» **MATERIAL SHOWN**
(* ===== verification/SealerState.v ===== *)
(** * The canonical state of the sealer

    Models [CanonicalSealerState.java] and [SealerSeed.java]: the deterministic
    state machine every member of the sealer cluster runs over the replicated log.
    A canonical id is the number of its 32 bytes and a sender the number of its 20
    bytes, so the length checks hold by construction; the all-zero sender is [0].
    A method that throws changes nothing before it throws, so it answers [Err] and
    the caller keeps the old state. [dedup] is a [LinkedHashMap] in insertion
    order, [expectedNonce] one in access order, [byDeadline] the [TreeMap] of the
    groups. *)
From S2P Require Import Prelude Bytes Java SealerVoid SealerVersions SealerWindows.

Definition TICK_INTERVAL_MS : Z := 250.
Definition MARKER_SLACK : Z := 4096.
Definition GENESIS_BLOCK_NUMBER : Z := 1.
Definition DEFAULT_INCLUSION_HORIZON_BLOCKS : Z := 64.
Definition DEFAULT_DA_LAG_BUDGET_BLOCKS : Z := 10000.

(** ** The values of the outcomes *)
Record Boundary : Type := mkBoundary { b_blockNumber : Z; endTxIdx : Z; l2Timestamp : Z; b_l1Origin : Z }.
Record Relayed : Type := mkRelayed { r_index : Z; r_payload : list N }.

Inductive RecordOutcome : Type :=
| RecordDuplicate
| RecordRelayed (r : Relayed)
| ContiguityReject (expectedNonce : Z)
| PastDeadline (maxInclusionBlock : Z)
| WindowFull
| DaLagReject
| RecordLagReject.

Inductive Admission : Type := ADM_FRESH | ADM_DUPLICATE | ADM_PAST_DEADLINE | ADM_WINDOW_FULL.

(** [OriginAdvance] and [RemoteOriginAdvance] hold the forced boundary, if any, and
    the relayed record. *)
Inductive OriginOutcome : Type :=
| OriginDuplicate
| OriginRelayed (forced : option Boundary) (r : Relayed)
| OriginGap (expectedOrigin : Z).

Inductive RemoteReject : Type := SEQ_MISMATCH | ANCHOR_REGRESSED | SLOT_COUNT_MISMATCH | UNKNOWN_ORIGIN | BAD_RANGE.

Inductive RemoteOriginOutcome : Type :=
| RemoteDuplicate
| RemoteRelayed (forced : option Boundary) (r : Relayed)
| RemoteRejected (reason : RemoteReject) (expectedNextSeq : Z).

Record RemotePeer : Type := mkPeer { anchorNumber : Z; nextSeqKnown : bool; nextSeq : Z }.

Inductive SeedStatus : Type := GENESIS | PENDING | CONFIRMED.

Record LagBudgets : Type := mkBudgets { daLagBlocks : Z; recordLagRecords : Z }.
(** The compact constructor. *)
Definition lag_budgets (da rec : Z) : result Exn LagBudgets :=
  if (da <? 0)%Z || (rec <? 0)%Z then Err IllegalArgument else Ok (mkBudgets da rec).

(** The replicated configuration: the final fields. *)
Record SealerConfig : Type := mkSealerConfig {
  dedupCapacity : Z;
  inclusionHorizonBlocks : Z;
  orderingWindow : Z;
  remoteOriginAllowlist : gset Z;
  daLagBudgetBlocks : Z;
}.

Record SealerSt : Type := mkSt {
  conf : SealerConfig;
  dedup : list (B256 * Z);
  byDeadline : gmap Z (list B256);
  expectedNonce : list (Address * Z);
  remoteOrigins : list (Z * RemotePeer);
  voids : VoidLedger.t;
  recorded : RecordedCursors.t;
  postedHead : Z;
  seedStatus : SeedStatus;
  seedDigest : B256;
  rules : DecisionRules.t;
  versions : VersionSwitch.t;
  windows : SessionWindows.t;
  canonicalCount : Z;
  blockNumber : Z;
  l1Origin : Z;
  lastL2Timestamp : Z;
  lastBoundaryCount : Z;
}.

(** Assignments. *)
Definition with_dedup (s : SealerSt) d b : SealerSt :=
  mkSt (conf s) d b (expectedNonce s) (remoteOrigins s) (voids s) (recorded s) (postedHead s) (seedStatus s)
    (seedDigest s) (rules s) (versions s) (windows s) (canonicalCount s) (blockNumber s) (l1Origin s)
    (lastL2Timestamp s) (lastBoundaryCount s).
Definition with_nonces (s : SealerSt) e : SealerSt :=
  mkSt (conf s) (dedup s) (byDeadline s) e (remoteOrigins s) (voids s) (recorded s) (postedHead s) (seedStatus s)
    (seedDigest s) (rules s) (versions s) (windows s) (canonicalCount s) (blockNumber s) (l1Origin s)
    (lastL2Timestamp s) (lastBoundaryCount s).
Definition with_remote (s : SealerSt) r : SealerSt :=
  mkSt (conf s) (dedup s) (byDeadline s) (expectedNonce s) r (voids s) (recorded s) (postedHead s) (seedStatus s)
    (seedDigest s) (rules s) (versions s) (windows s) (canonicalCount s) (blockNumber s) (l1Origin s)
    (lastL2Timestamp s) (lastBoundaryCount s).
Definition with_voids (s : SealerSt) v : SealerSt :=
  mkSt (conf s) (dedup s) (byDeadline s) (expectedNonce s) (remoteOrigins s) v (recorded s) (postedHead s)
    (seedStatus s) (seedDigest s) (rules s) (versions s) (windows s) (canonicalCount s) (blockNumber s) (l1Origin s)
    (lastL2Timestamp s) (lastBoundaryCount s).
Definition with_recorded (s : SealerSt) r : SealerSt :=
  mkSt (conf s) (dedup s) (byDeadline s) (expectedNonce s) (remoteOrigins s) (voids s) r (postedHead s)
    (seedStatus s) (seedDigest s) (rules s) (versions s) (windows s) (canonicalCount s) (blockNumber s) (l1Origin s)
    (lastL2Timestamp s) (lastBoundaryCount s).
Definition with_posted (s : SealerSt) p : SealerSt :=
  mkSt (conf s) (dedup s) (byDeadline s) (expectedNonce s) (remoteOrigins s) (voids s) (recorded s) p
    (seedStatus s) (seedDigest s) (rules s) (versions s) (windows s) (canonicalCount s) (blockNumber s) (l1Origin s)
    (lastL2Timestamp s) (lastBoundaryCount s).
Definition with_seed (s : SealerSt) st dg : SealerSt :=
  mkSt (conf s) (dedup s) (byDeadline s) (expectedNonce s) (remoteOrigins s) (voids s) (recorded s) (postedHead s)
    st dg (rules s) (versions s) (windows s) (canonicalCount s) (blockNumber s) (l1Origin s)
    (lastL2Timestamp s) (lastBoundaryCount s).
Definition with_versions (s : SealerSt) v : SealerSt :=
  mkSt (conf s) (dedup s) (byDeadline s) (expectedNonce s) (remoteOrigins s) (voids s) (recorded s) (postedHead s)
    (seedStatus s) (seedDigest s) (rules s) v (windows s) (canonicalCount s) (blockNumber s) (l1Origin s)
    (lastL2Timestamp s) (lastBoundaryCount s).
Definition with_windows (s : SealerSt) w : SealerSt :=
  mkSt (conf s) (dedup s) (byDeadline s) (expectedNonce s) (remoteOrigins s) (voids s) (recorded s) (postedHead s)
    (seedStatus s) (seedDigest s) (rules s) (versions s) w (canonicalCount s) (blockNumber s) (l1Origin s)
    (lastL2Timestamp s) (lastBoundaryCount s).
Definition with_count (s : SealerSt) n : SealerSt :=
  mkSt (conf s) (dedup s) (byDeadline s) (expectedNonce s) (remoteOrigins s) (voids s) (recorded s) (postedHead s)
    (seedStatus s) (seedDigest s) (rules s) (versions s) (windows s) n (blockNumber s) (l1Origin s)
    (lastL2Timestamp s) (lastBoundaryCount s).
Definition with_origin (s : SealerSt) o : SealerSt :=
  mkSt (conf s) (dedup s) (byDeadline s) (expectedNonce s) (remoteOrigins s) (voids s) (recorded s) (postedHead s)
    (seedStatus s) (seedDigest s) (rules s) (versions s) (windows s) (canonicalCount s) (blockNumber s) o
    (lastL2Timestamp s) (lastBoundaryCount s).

» **WHAT THE EXERCISE ASKS**
Working from the material above, restate word for word the lines between the line with "Definition with_recorded (s" and the line with "Definition with_posted (s", both included, and only those.

» **TASK RESPONSE**
Definition with_recorded (s : SealerSt) r : SealerSt :=
  mkSt (conf s) (dedup s) (byDeadline s) (expectedNonce s) (remoteOrigins s) (voids s) r (postedHead s)
    (seedStatus s) (seedDigest s) (rules s) (versions s) (windows s) (canonicalCount s) (blockNumber s) (l1Origin s)
    (lastL2Timestamp s) (lastBoundaryCount s).
Definition with_posted (s : SealerSt) p : SealerSt :=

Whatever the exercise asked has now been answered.